### Directions
Print, exactly as they appear in the listing below, the lines from the line with "hs256 : string" to the line with "compared with an", with both end lines kept.

### Records shown
++++++++++++++++++++
(** * The task-manager back end (backend/server.js): model and properties

    The Express application of [backend/server.js] is embedded as pure
    functions over an explicit world (the in-memory SQLite tables and the
    clock).  A route handler maps a request and a world to what the
    callbacks of the source do: the response sent with [res.status] and
    [res.json], or the exception that escapes a callback, together with
    the calls made to the libraries and the new world.

    The libraries the server calls (bcryptjs, jsonwebtoken, the SQL
    parser of sqlite3) are an interface, [Platform]; statements whose
    text is fixed in the source are given their meaning directly on the
    tables. *)

From Stdlib Require Import ZArith String Ascii List Bool Lia DecimalString.
From stdpp Require Import gmap strings.
Import ListNotations.
Set Warnings "-register-all".
Open Scope Z_scope.
Open Scope string_scope.

(** ** JavaScript values *)

(** The values that travel through request bodies, result rows and
    response bodies.  Numbers are the integral ones (row ids, flags,
    timestamps, status codes); an object keeps its fields in order. *)
Inductive jsval : Type :=
| JUndefined
| JNull
| JBool (b : bool)
| JNum (n : Z)
| JStr (s : string)
| JObj (fields : list (string * jsval))
| JArr (items : list jsval).

(** [o.k] for the property names the server reads: own fields of an
    object, [undefined] everywhere else. *)
Fixpoint lookup_field (k : string) (fields : list (string * jsval)) : jsval :=
  match fields with
  | [] => JUndefined
  | (k', v) :: rest => if String.eqb k k' then v else lookup_field k rest
  end.

Definition prop (o : jsval) (k : string) : jsval :=
  match o with
  | JObj fields => lookup_field k fields
  | _ => JUndefined
  end.

Definition keys (o : jsval) : list string :=
  match o with
  | JObj fields => map fst fields
  | _ => []
  end.

Definition has_field (o : jsval) (k : string) : bool :=
  existsb (String.eqb k) (keys o).

(** ToBoolean, as used by [!x] and [x || y]. *)
Definition truthy (v : jsval) : bool :=
  match v with
  | JUndefined | JNull => false
  | JBool b => b
  | JNum n => negb (Z.eqb n 0)
  | JStr s => negb (String.eqb s EmptyString)
  | JObj _ | JArr _ => true
  end.

Definition js_or (a b : jsval) : jsval := if truthy a then a else b.

Definition number_to_string (n : Z) : string :=
  NilZero.string_of_int (Z.to_int n).

Definition join_with (sep : string) (parts : list string) : string :=
  match parts with
  | [] => EmptyString
  | p :: ps => fold_left (fun acc s => acc +:+ sep +:+ s) ps p
  end.

(** ToString, as applied by a template literal [`${v}`]. *)
Fixpoint to_string (v : jsval) : string :=
  match v with
  | JUndefined => "undefined"
  | JNull => "null"
  | JBool true => "true"
  | JBool false => "false"
  | JNum n => number_to_string n
  | JStr s => s
  | JObj _ => "[object Object]"
  | JArr items =>
      join_with ","
        (map (fun x => match x with
                       | JUndefined | JNull => EmptyString
                       | _ => to_string x
                       end) items)
  end.

Definition typeof (v : jsval) : string :=
  match v with
  | JUndefined => "undefined"
  | JNull | JObj _ | JArr _ => "object"
  | JBool _ => "boolean"
  | JNum _ => "number"
  | JStr _ => "string"
  end.

(** An [Error] object: its message and its stack. *)
Record js_error : Type := mk_error { err_message : string; err_stack : string }.

(** ** Requests, responses, outcomes *)

(** [req.headers] (names in lower case, as Express gives them),
    [req.body] after [bodyParser.json()], or the error the parser passes
    to [next] on a body it cannot read. *)
Record request : Type := mk_request {
  req_headers : gmap string string;
  req_body : js_error + jsval
}.

Record response : Type := mk_response { status : Z; body : jsval }.

(** [res.json(v)]: status 200 unless [res.status] was called first. *)
Definition res_json (v : jsval) : response := {| status := 200; body := v |}.
Definition res_status_json (code : Z) (v : jsval) : response :=
  {| status := code; body := v |}.

(** What a request ends in: a response, or an exception thrown inside a
    database callback, which no middleware catches (nothing is sent). *)
Inductive outcome : Type :=
| Sent (r : response)
| Uncaught (e : string).

(** The library calls a handler makes, in order. *)
Inductive call : Type :=
| CallDbGet (sql : string)
| CallCompare (s hash : jsval)
| CallSign (payload : jsval) (key : string)
| ConsoleError (text : string).

(** ** The database *)

(** A row of [users]: the seed inserts text into every column. *)
Record user_row : Type := mk_user {
  u_id : Z; u_username : string; u_password : string;
  u_email : string; u_role : string
}.

(** A row of [tasks]: each column holds the value a SELECT hands back. *)
Record task_row : Type := mk_task {
  t_id : Z; t_user_id : jsval; t_title : jsval; t_description : jsval;
  t_completed : jsval; t_created_at : Z
}.

(** The two tables, with the AUTOINCREMENT counter of [tasks]. *)
Record database : Type := mk_db {
  users : list user_row;
  tasks : list task_row;
  tasks_seq : Z
}.

Record world : Type := mk_world { db : database; clock_ms : Z }.

(** ** The libraries *)

(** The declared types of the columns a request can write to
    (lines 37-44): [user_id INTEGER], [title TEXT], [description TEXT],
    [completed BOOLEAN]. *)
Inductive column_type : Type :=
| INTEGER
| TEXT
| BOOLEAN.

(** A signed token before its compact serialisation. *)
Record jwt : Type := mk_jwt {
  jwt_alg : string;
  jwt_claims : list (string * jsval);
  jwt_signature : string
}.

Class Platform : Type := {
  (** bcryptjs: does the plaintext match the stored hash (two strings)? *)
  bcrypt_compare : string -> string -> bool;
  (** the hash [bcrypt.hashSync('password123', 10)] drew at start-up *)
  seed_hash : string;
  seed_hash_ok : bcrypt_compare "password123" seed_hash = true;
  (** bcryptjs: the error [compareSync] throws on two strings, if any
      (a stored hash of 60 characters with a malformed salt part) *)
  bcrypt_throws : string -> string -> option string;
  seed_hash_valid : bcrypt_throws "password123" seed_hash = None;
  (** jsonwebtoken: HMAC-SHA256 of the claims under a key, and the
      compact form of a token *)
  hs256 : string -> list (string * jsval) -> string;
  jws_compact : jwt -> string;
  (** sqlite3: [db.get(sql, [])] for a statement given as text: the
      error, or the columns of the first row if there is one *)
  sqlite_get : string -> database -> js_error + option (list (string * jsval));
  (** sqlite3: the integer a text parameter stands for when it is
      compared with an INTEGER column, if any *)
  sqlite_integer_of_text : string -> option Z;
  (** sqlite3: the text of CURRENT_TIMESTAMP at a clock value *)
  sqlite_datetime : Z -> string;
  (** sqlite3: what a column of a declared type holds, as the value a
      later SELECT hands back, once an INSERT has bound a JavaScript
      value to it (the binding of the driver, then the affinity of the
      column) *)
  sqlite_stored : column_type -> jsval -> jsval
}.

(** What SQLite and its driver document about [sqlite_stored], on the
    values of this model: [undefined] and [null] are stored as NULL; a
    boolean is bound as the integer 1 or 0; an integer stays as it is in
    an INTEGER or BOOLEAN column and becomes its decimal text in a TEXT
    column; a text stays as it is in a TEXT column and, in an INTEGER or
    BOOLEAN column, becomes the integer it reads as. *)
Record storage_laws `{P : Platform} : Prop := {
  stored_undefined : forall ty, sqlite_stored ty JUndefined = JNull;
  stored_null : forall ty, sqlite_stored ty JNull = JNull;
  stored_integer : forall ty n,
    ty <> TEXT -> sqlite_stored ty (JNum n) = JNum n;
  stored_boolean : forall ty b,
    ty <> TEXT -> sqlite_stored ty (JBool b) = JNum (if b then 1 else 0);
  stored_numeric_text : forall ty s n,
    ty <> TEXT -> sqlite_integer_of_text s = Some n ->
    sqlite_stored ty (JStr s) = JNum n;
  stored_text : forall s, sqlite_stored TEXT (JStr s) = JStr s;
  stored_integer_as_text : forall n,
    - 2 ^ 63 <= n < 2 ^ 63 ->
    sqlite_stored TEXT (JNum n) = JStr (number_to_string n)
}.

(** ** Start-up *)

(** [process.env.NAME || fallback]: an unset or empty variable is falsy. *)
Definition env_or (v : option string) (fallback : string) : string :=
  match v with
  | Some s => if String.eqb s EmptyString then fallback else s
  | None => fallback
  end.

Definition env_value (v : option string) : jsval :=
  match v with
  | Some s => JStr s
  | None => JUndefined
  end.

Record config : Type := mk_config {
  PORT : jsval;
  JWT_SECRET : string;
  STRIPE_API_KEY : option string;
  environment : string
}.

(** Lines 9-13 and 202: the constants read from [process.env]. *)
Definition load_config (env : gmap string string) : config :=
  {| PORT := js_or (env_value (env !! "PORT")) (JNum 3001);
     JWT_SECRET := env_or (env !! "JWT_SECRET") "super-secret-key-12345";
     STRIPE_API_KEY := env !! "STRIPE_API_KEY";
     environment := env_or (env !! "NODE_ENV") "development" |}.
(** ** The rows of a tick are distinct *)

Lemma a_lo_sumo_un_perfil (ps : list Profile) e :
  NoDup (omap p_emisor_id ps) ->
  (length (List.filter (fun p => bool_decide (p_emisor_id p = Some e)) ps) <= 1)%nat.
Proof.
  induction ps as [|p ps IH]; intros Hnd; cbn [List.filter]; [simpl; lia|].
  cbn [omap list_omap] in Hnd. case_bool_decide as Hd.
  - rewrite Hd in Hnd. apply NoDup_cons in Hnd as [Hno Hnd].
    assert (List.filter (fun p => bool_decide (p_emisor_id p = Some e)) ps = [])
      as ->; [|simpl; lia].
    destruct (List.filter _ ps) as [|q qs] eqn:Eq; [reflexivity|exfalso].
    assert (In q (List.filter (fun p => bool_decide (p_emisor_id p = Some e)) ps))
      as Hq by (rewrite Eq; left; reflexivity).
    apply List.filter_In in Hq as [Hq1 Hq2]. apply bool_decide_eq_true in Hq2.
    apply Hno. apply list_elem_of_In in Hq1.
    apply list_elem_of_omap. exists q. split; assumption.
  - apply IH. destruct (p_emisor_id p); [|exact Hnd].
    apply NoDup_cons in Hnd as [_ Hnd]. exact Hnd.
Qed.

Lemma filas_de_a_lo_sumo_una d inv :
  NoDup (omap p_emisor_id (profiles d)) ->
  filas_de d inv = []
  \/ exists fila, filas_de d inv = [fila] /\ f_id fila = i_id inv.
Proof.
  intros Hnd. unfold filas_de.
  destruct (emisores d !! i_emisor_id inv); [|left; reflexivity].
  pose proof (a_lo_sumo_un_perfil (profiles d) (i_emisor_id inv) Hnd) as Hl.
  destruct (List.filter _ (profiles d)) as [|p [|q qs]]; simpl in *.
  - left. reflexivity.
  - right. eexists. split; reflexivity.
  - lia.
Qed.

Lemma NoDup_filas d (l : list Invoice) :
  NoDup (omap p_emisor_id (profiles d)) -> NoDup (map i_id l) ->
  NoDup (map f_id (flat_map (filas_de d) l))
  /\ forall id, In id (map f_id (flat_map (filas_de d) l)) -> In id (map i_id l).
Proof.
  intros Hp. induction l as [|inv l IH]; simpl; intros Hnd.
  - split; [constructor | auto].
  - apply NoDup_cons in Hnd as [Hno Hnd]. destruct (IH Hnd) as [IH1 IH2].
    destruct (filas_de_a_lo_sumo_una d inv Hp) as [-> | (fila & -> & Hid)]; simpl.
    + split; [exact IH1 | intros id Hin; right; apply IH2, Hin].
    + rewrite Hid. split.
      * apply NoDup_cons. split; [|exact IH1].
        intros Hin. apply Hno. apply list_elem_of_In, IH2, list_elem_of_In, Hin.
      * intros id [<- | Hin]; [left; reflexivity | right; apply IH2, Hin].
Qed.

Lemma NoDup_filter_ids (f : Invoice -> bool) l :
  NoDup (map i_id l) -> NoDup (map i_id (List.filter f l)).
Proof.
  induction l as [|inv l IH]; simpl; intros Hnd; [constructor|].
  apply NoDup_cons in Hnd as [Hno Hnd].
  destruct (f inv); simpl; [|apply IH, Hnd].
  apply NoDup_cons. split; [|apply IH, Hnd].
  intros Hin. apply Hno. apply list_elem_of_In in Hin.
  apply List.in_map_iff in Hin as (x & Hx & Hin).
  apply List.filter_In in Hin as [Hin _].
  apply list_elem_of_In, List.in_map_iff. exists x. split; assumption.
Qed.

Lemma NoDup_filas_por_estado estado d :
  NoDup (omap p_emisor_id (profiles d)) -> NoDup (map i_id (invoices d)) ->
  NoDup (map f_id (filas_por_estado estado d)).
Proof.
  intros Hp Hnd. unfold filas_por_estado.
  eapply sublist_NoDup; [|apply fmap_sublist, sublist_take].
  rewrite merge_sort_Permutation.
  apply NoDup_filas; [exact Hp | apply NoDup_filter_ids, Hnd].
Qed.




(** A tick is a run that nothing interrupts. *)
Lemma turnos_seguidos job env (rows : list Fila) : forall w corridas,
  transcurrir (replicate (length rows) (Turno (length corridas) env))
    (w, corridas ++ [ {| trabajo := job; pendientes := rows |} ])
  = (snd (for_of rows (intentar job env) w),
     corridas ++ [ {| trabajo := job; pendientes := [] |} ]).
Proof.
  induction rows as [|factura rows IH]; intros w corridas; [reflexivity|].
  cbn [length replicate transcurrir fold_left paso].
  rewrite lookup_app_r, Nat.sub_diag by lia. cbn [lookup list_lookup].
  rewrite insert_app_r_alt, Nat.sub_diag by lia. cbn [insert list_insert].
  fold (transcurrir (replicate (length rows) (Turno (length corridas) env))).
  rewrite IH. f_equal. cbn [for_of].
  unfold bind at 1.
  assert (Hok : exists w1, intentar job env factura w = (Ok tt, w1)).
  { destruct job; cbn [intentar]; unfold intentar_envio, intentar_autorizacion,
      try_catch.
    - destruct (enviar_factura env factura w) as [[[]|err] w1]; eauto.
    - destruct (autorizar_factura env factura w) as [[[]|err] w1]; eauto. }
  destruct Hok as [w1 ->]. reflexivity.
Qed.

Lemma tick_sin_solape job env w :
  fst (transcurrir
         (Arranca job
          :: replicate (length (filas_por_estado (estado_que_busca job) (db w)))
               (Turno 0 env))
         (w, []))
  = tick (match job with
          | Envio => TickEnvio env
          | Autorizacion => TickAutorizacion env
          end) w.
Proof.
  set (rows := filas_por_estado (estado_que_busca job) (db w)).
  pose proof (turnos_seguidos job env rows w []) as H.
  change (length []) with 0%nat in H. cbn [app] in H.
  unfold transcurrir in *. cbn [fold_left paso app]. fold rows.
  rewrite H. cbn [fst]. subst rows.
  destruct job; cbn [tick estado_que_busca intentar];
    unfold enviarFacturasAlSRI, autorizarFacturasSRI, try_catch, bind,
      SELECT_por_estado, gets;
    match goal with
    | |- context [for_of ?rows ?f w] => destruct (for_of rows f w) as [[[]|?] ?]
    end; reflexivity.
Qed.


(** ** An answer without vouchers *)

(** C10: when the answer of the authorization service carries a
    [numeroComprobantes] that is not a positive number, the turn of the
    row leaves the world exactly as it was: no state transition, no
    [mensajes_sri], no debit, no upload, no webhook. When every selected
    row gets such an answer the whole tick changes nothing, and the next
    tick selects the same rows again. *)
Theorem sin_comprobantes_sin_efecto env :
  (forall factura w n autorizaciones,
     sri_autorizacion env factura = Autorizaciones n autorizaciones ->
     ~ 0 < default 0 n ->
     intentar_autorizacion env factura w = (Ok tt, w))
  /\ (forall w,
        (forall factura, In factura (filas_por_estado "RECIBIDA" (db w)) ->
           exists n autorizaciones,
             sri_autorizacion env factura = Autorizaciones n autorizaciones
             /\ ~ 0 < default 0 n) ->
        autorizarFacturasSRI env w = (Ok tt, w)
        /\ filas_por_estado "RECIBIDA" (db (tick (TickAutorizacion env) w))
           = filas_por_estado "RECIBIDA" (db w)).
Proof.
  assert (Hfila : forall factura w n autorizaciones,
            sri_autorizacion env factura = Autorizaciones n autorizaciones ->
            ~ 0 < default 0 n ->
            intentar_autorizacion env factura w = (Ok tt, w)).
  { intros factura w n auts Hresp Hn.
    unfold intentar_autorizacion, try_catch, autorizar_factura.
    rewrite Hresp, bool_decide_eq_false_2 by exact Hn. reflexivity. }
  split; [exact Hfila|].
  intros w Hrows.
  assert (Htick : autorizarFacturasSRI env w = (Ok tt, w)).
  { change (autorizarFacturasSRI env w)
      with (try_catch
              (for_of (filas_por_estado "RECIBIDA" (db w))
                 (intentar_autorizacion env))
              (fun _ => ret tt) w).
    unfold try_catch. rewrite for_of_sin_efecto; [reflexivity|].
    intros factura Hin. destruct (Hrows factura Hin) as (n & auts & Hresp & Hn).
    eapply Hfila; eassumption. }
  split; [exact Htick|]. simpl. rewrite Htick. reflexivity.
Qed.
(** Loops are reasoned about with the rules above, never by reduction. *)
#[global] Arguments trips : simpl never.
#[global] Opaque trips.
#[global] Arguments for_until : simpl never.
#[global] Arguments for_range : simpl never.
#[global] Arguments for_fold : simpl never.

(** ** Lists without duplicates *)

Lemma nodup_inv {A} (x : A) l : base.NoDup (x :: l) -> x ∉ l /\ base.NoDup l.
Proof. by inversion 1. Qed.

(** ** Automation *)

Ltac bool_lia :=
  repeat first
    [ rewrite Z.ltb_lt in * | rewrite Z.ltb_ge in * | rewrite Z.leb_le in *
    | rewrite Z.leb_gt in * | rewrite Z.eqb_eq in * | rewrite Z.eqb_neq in *
    | rewrite andb_true_iff in * | rewrite orb_true_iff in *
    | rewrite andb_false_iff in * | rewrite orb_false_iff in *
    | rewrite negb_true_iff in * | rewrite negb_false_iff in * ]; lia.

(** [lia] with division and remainder by constants. *)
Ltac div_lia := Z.div_mod_to_equations; lia.

(** Split the next test of a monadic goal, naming the equation. *)
Ltac case_test E :=
  match goal with |- context [if ?b then _ else _] => destruct b eqn:E end.

Create HintDb nyv.
#[export] Hint Resolve u64_range u8_range u16_range : nyv.
(* ===== verification/Mem.v ===== *)
(** * Physical memory as bytes

    [k_mem] maps an address to its byte; an address never written reads 0.
    [write_bytes] is the effect of the copy loops, [mem_bytes] what a copy
    reads; the 64-bit accesses of the page tables are eight bytes, lowest
    first. *)

From S2P Require Import Prelude State Utils.

(** The bytes of memory at [a .. a + n - 1]. *)
Definition mem_bytes (m : gmap Z Z) (a n : Z) : list Z :=
  List.map (fun i => rd8 m (a + Z.of_nat i)) (seq 0 (Z.to_nat n)).

Fixpoint write_bytes (m : gmap Z Z) (a : Z) (bs : list Z) : gmap Z Z :=
  match bs with
  | [] => m
  | b :: bs => write_bytes (wr8 m a b) (a + 1) bs
  end.

Lemma rd8_wr8 m a b v : rd8 (wr8 m a v) b = if decide (a = b) then u8 v else rd8 m b.
Proof. unfold rd8, wr8. rewrite lookup_insert. by destruct (decide (a = b)). Qed.

Lemma rd8_write_bytes m a bs b :
  rd8 (write_bytes m a bs) b
  = if decide (a <= b < a + Z.of_nat (length bs)) then u8 (default 0 (bs !! Z.to_nat (b - a)))
    else rd8 m b.
Proof.
  revert m a. induction bs as [|v bs IH]; intros m a; cbn [write_bytes length].
  { by rewrite decide_False by lia. }
  rewrite IH, rd8_wr8. destruct (decide (a = b)) as [->|Hne].
  - rewrite decide_False, decide_True by lia. by rewrite Z.sub_diag.
  - destruct (decide (a + 1 <= b < a + 1 + Z.of_nat (length bs))) as [Hin|Hout].
    + rewrite decide_True by lia. replace (Z.to_nat (b - a)) with (S (Z.to_nat (b - (a + 1)))) by lia. done.
    + by rewrite decide_False by lia.
Qed.

Lemma write_bytes_app m a bs cs :
  write_bytes m a (bs ++ cs) = write_bytes (write_bytes m a bs) (a + Z.of_nat (length bs)) cs.
Proof.
  revert m a. induction bs as [|b bs IH]; intros m a; cbn [app write_bytes length]; [by rewrite Z.add_0_r|].
  rewrite IH. f_equal. lia.
Qed.

(** A loop that stores [f i] at [dest + i] for each [i]. *)
Lemma store_loop_run (body : Z -> kernel unit) bs dest i k :
  (forall j b k', bs !! j = Some b ->
     body (i + Z.of_nat j) k' = Ret tt (with_mem (wr8 (k_mem k') (dest + (i + Z.of_nat j)) b) k')) ->
  for_range (length bs) i body k = Ret tt (with_mem (write_bytes (k_mem k) (dest + i) bs) k).
Proof.
  revert i k. induction bs as [|b bs IH]; intros i k Hb; cbn [length write_bytes].
  { rewrite for_range_0. by destruct k. }
  rewrite for_range_S. pose proof (Hb 0%nat b k eq_refl) as H0. rewrite Z.add_0_r in H0.
  rewrite (bind_run _ _ _ _ _ H0), IH.
  - by rewrite Z.add_assoc.
  - intros j c k' Hj. pose proof (Hb (S j) c k' Hj) as H. 
    replace (i + 1 + Z.of_nat j) with (i + Z.of_nat (S j)) by lia. exact H.
Qed.

Lemma memset_run dest v n k :
  memset dest v n k = Ret tt (with_mem (write_bytes (k_mem k) dest (replicate (Z.to_nat n) v)) k).
Proof.
  unfold memset. pose proof (store_loop_run
    (fun i => modify (fun k => with_mem (wr8 (k_mem k) (dest + i) v) k)) (replicate (Z.to_nat n) v) dest 0 k) as H.
  rewrite length_replicate in H. rewrite Z.add_0_r in H.
  replace (trips 0 n) with (Z.to_nat n); [apply H|].
  - intros j b k' [-> _]%lookup_replicate. done.
  - apply Nat2Z.inj. rewrite trips_max. lia.
Qed.

Lemma length_mem_bytes m a n : length (mem_bytes m a n) = Z.to_nat n.
Proof. unfold mem_bytes. by rewrite List.length_map, length_seq. Qed.

Lemma lookup_mem_bytes m a n i :
  (i < Z.to_nat n)%nat -> mem_bytes m a n !! i = Some (rd8 m (a + Z.of_nat i)).
Proof.
  intros Hi. unfold mem_bytes. change (List.map ?f ?l) with (f <$> l).
  rewrite list_lookup_fmap, lookup_seq_lt by lia. done.
Qed.

(** ** 64-bit words *)

Definition word_bytes (v : Z) : list Z := (fun i => u8 (Z.shiftr v (8 * Z.of_nat i))) <$> seq 0 8.

Definition ld64 (m : gmap Z Z) (a : Z) : Z :=
  foldr (fun b acc => b + 256 * acc) 0 (mem_bytes m a 8).

Definition st64 (m : gmap Z Z) (a v : Z) : gmap Z Z := write_bytes m a (word_bytes v).

Definition load64 (a : Z) : kernel Z := gets (fun k => ld64 (k_mem k) a).
Definition store64 (a v : Z) : kernel unit := modify (fun k => with_mem (st64 (k_mem k) a v) k).

Lemma ld64_ext m m' a :
  (forall b, a <= b < a + 8 -> rd8 m' b = rd8 m b) -> ld64 m' a = ld64 m a.
Proof.
  intros H. unfold ld64, mem_bytes. f_equal. apply map_ext_in. intros i Hi%in_seq. apply H. lia.
Qed.

Lemma rd8_st64 m a v b : ~ (a <= b < a + 8) -> rd8 (st64 m a v) b = rd8 m b.
Proof. intros H. unfold st64. rewrite rd8_write_bytes. by rewrite decide_False. Qed.

Lemma ld64_st64_ne m a v b : a + 8 <= b \/ b + 8 <= a -> ld64 (st64 m a v) b = ld64 m b.
Proof. intros H. apply ld64_ext. intros c Hc. apply rd8_st64. lia. Qed.

Lemma ld64_st64 m a v : 0 <= v < 2 ^ 64 -> ld64 (st64 m a v) a = v.
Proof.
  intros Hv. unfold ld64.
  assert (E : mem_bytes (st64 m a v) a 8 = word_bytes v).
  { apply list_eq_same_length with (n := 8%nat); [done|apply length_mem_bytes|].
    intros i x y Hi. rewrite lookup_mem_bytes by (cbn; lia). intros [= <-] Hy. unfold st64.
    rewrite rd8_write_bytes, decide_True by (change (length (word_bytes v)) with 8%nat; lia).
    replace (Z.to_nat (a + Z.of_nat i - a)) with i by lia. rewrite Hy. cbn.
    apply list_lookup_fmap_Some in Hy as (j & -> & _). apply u8_small, u8_range. }
  rewrite E. unfold word_bytes. cbn [seq fmap list_fmap foldr].
  unfold u8. rewrite !Z.shiftr_div_pow2 by lia. cbn. div_lia.
Qed.

(** Memory holds bytes. *)
Definition bytes_ok (m : gmap Z Z) : Prop := forall a, byte (rd8 m a).

Lemma bytes_ok_write m a bs : bytes_ok m -> bytes_ok (write_bytes m a bs).
Proof.
  intros H b. rewrite rd8_write_bytes. destruct (decide _); [apply u8_range|apply H].
Qed.
Lemma bytes_ok_st64 m a v : bytes_ok m -> bytes_ok (st64 m a v).
Proof. apply bytes_ok_write. Qed.

Lemma le_range (l : list Z) :
  Forall byte l -> 0 <= foldr (fun b acc => b + 256 * acc) 0 l < 256 ^ Z.of_nat (length l).
Proof.
  induction 1 as [|b l Hb _ IH]; cbn [foldr length]; [done|].
  rewrite Nat2Z.inj_succ, Z.pow_succ_r by lia. unfold byte in Hb. nia.
Qed.

Lemma ld64_range m a : bytes_ok m -> 0 <= ld64 m a < 2 ^ 64.
Proof.
  intros H. pose proof (le_range (mem_bytes m a 8)) as Hl. rewrite length_mem_bytes in Hl.
  apply Hl. apply Forall_forall. intros x (i & Hi)%list_elem_of_In%list_elem_of_lookup_1.
  pose proof (lookup_lt_Some _ _ _ Hi) as Hlt. rewrite length_mem_bytes in Hlt.
  rewrite lookup_mem_bytes in Hi by done. injection Hi as <-. apply H.
Qed.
++++++++++++++++++++
### Solution to the problem
  hs256 : string -> list (string * jsval) -> string;
  jws_compact : jwt -> string;
  (** sqlite3: [db.get(sql, [])] for a statement given as text: the
      error, or the columns of the first row if there is one *)
  sqlite_get : string -> database -> js_error + option (list (string * jsval));
  (** sqlite3: the integer a text parameter stands for when it is
      compared with an INTEGER column, if any *)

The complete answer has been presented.